* _Given data_
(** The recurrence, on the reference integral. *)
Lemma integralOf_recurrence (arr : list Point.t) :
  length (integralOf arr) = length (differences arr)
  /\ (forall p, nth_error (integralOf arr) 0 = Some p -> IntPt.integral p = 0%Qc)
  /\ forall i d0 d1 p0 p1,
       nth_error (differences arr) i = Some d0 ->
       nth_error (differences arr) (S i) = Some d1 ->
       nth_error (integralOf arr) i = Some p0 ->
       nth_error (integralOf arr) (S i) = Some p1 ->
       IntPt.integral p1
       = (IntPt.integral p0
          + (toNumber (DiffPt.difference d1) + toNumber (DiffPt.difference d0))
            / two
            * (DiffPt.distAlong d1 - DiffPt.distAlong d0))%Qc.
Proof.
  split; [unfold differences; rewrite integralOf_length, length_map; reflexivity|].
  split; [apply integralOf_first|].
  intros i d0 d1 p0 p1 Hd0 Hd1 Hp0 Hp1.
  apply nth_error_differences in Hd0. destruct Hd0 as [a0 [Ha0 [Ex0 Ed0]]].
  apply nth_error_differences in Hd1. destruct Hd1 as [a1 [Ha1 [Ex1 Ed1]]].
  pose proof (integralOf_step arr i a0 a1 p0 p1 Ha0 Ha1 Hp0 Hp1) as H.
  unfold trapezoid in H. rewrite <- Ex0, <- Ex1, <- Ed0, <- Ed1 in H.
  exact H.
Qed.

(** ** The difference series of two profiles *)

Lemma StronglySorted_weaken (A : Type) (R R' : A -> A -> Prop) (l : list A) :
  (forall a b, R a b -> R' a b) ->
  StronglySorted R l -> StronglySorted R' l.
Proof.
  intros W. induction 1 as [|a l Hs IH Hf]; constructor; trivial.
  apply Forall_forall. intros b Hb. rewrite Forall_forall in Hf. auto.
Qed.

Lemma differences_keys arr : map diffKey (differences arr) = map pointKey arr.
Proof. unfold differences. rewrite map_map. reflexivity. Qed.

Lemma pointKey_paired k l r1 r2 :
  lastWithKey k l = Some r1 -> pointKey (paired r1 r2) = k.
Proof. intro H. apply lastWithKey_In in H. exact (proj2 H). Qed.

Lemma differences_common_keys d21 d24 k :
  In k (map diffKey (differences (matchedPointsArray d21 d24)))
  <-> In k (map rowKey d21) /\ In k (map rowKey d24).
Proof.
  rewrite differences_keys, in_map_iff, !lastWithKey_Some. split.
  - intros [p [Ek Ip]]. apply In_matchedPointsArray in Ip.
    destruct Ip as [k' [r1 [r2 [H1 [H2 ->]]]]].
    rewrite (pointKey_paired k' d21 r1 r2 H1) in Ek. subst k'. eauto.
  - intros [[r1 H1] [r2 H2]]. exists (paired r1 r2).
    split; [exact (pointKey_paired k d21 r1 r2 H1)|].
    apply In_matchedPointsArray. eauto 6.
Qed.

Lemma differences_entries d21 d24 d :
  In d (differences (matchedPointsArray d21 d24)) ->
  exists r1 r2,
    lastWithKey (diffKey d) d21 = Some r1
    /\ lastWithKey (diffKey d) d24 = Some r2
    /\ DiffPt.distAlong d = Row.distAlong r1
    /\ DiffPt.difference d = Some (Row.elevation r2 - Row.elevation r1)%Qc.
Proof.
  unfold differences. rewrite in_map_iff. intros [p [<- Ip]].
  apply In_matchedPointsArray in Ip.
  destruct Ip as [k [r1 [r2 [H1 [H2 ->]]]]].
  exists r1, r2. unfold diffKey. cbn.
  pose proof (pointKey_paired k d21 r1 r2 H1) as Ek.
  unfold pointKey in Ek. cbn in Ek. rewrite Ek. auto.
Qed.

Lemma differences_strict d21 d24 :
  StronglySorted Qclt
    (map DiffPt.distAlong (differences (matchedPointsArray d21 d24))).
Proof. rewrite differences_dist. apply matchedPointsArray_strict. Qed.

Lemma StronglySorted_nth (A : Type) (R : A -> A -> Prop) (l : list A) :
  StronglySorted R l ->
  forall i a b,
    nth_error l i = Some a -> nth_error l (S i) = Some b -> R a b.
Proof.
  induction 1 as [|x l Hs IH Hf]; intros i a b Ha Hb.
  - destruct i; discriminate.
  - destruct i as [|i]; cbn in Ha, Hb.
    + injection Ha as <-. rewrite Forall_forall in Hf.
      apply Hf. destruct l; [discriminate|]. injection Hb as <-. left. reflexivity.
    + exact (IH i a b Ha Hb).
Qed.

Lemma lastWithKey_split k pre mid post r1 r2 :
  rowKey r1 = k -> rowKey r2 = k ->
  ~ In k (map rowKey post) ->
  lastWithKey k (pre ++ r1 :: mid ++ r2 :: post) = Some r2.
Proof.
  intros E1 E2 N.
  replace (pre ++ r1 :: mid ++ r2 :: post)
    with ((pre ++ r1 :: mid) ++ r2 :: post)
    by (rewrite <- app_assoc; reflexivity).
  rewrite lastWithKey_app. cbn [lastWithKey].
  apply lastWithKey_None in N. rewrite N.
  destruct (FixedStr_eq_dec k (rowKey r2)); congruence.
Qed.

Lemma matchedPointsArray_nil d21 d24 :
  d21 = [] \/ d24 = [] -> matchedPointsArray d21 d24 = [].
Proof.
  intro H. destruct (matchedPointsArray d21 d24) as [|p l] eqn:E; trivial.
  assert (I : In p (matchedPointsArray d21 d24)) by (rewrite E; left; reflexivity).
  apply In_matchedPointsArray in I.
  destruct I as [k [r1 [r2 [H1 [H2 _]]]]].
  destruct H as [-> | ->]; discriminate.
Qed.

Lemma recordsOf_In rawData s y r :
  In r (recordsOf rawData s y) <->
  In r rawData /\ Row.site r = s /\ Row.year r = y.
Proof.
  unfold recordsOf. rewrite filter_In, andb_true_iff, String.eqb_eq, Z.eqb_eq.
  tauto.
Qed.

* _Work instructions_
Write out exactly the lines that fall from the line with "- intros [p" to the line with "d = Row.distAlong r1" in the records above, keeping both ends.

* _Expected answer_
  - intros [p [Ek Ip]]. apply In_matchedPointsArray in Ip.
    destruct Ip as [k' [r1 [r2 [H1 [H2 ->]]]]].
    rewrite (pointKey_paired k' d21 r1 r2 H1) in Ek. subst k'. eauto.
  - intros [[r1 H1] [r2 H2]]. exists (paired r1 r2).
    split; [exact (pointKey_paired k d21 r1 r2 H1)|].
    apply In_matchedPointsArray. eauto 6.
Qed.

Lemma differences_entries d21 d24 d :
  In d (differences (matchedPointsArray d21 d24)) ->
  exists r1 r2,
    lastWithKey (diffKey d) d21 = Some r1
    /\ lastWithKey (diffKey d) d24 = Some r2
    /\ DiffPt.distAlong d = Row.distAlong r1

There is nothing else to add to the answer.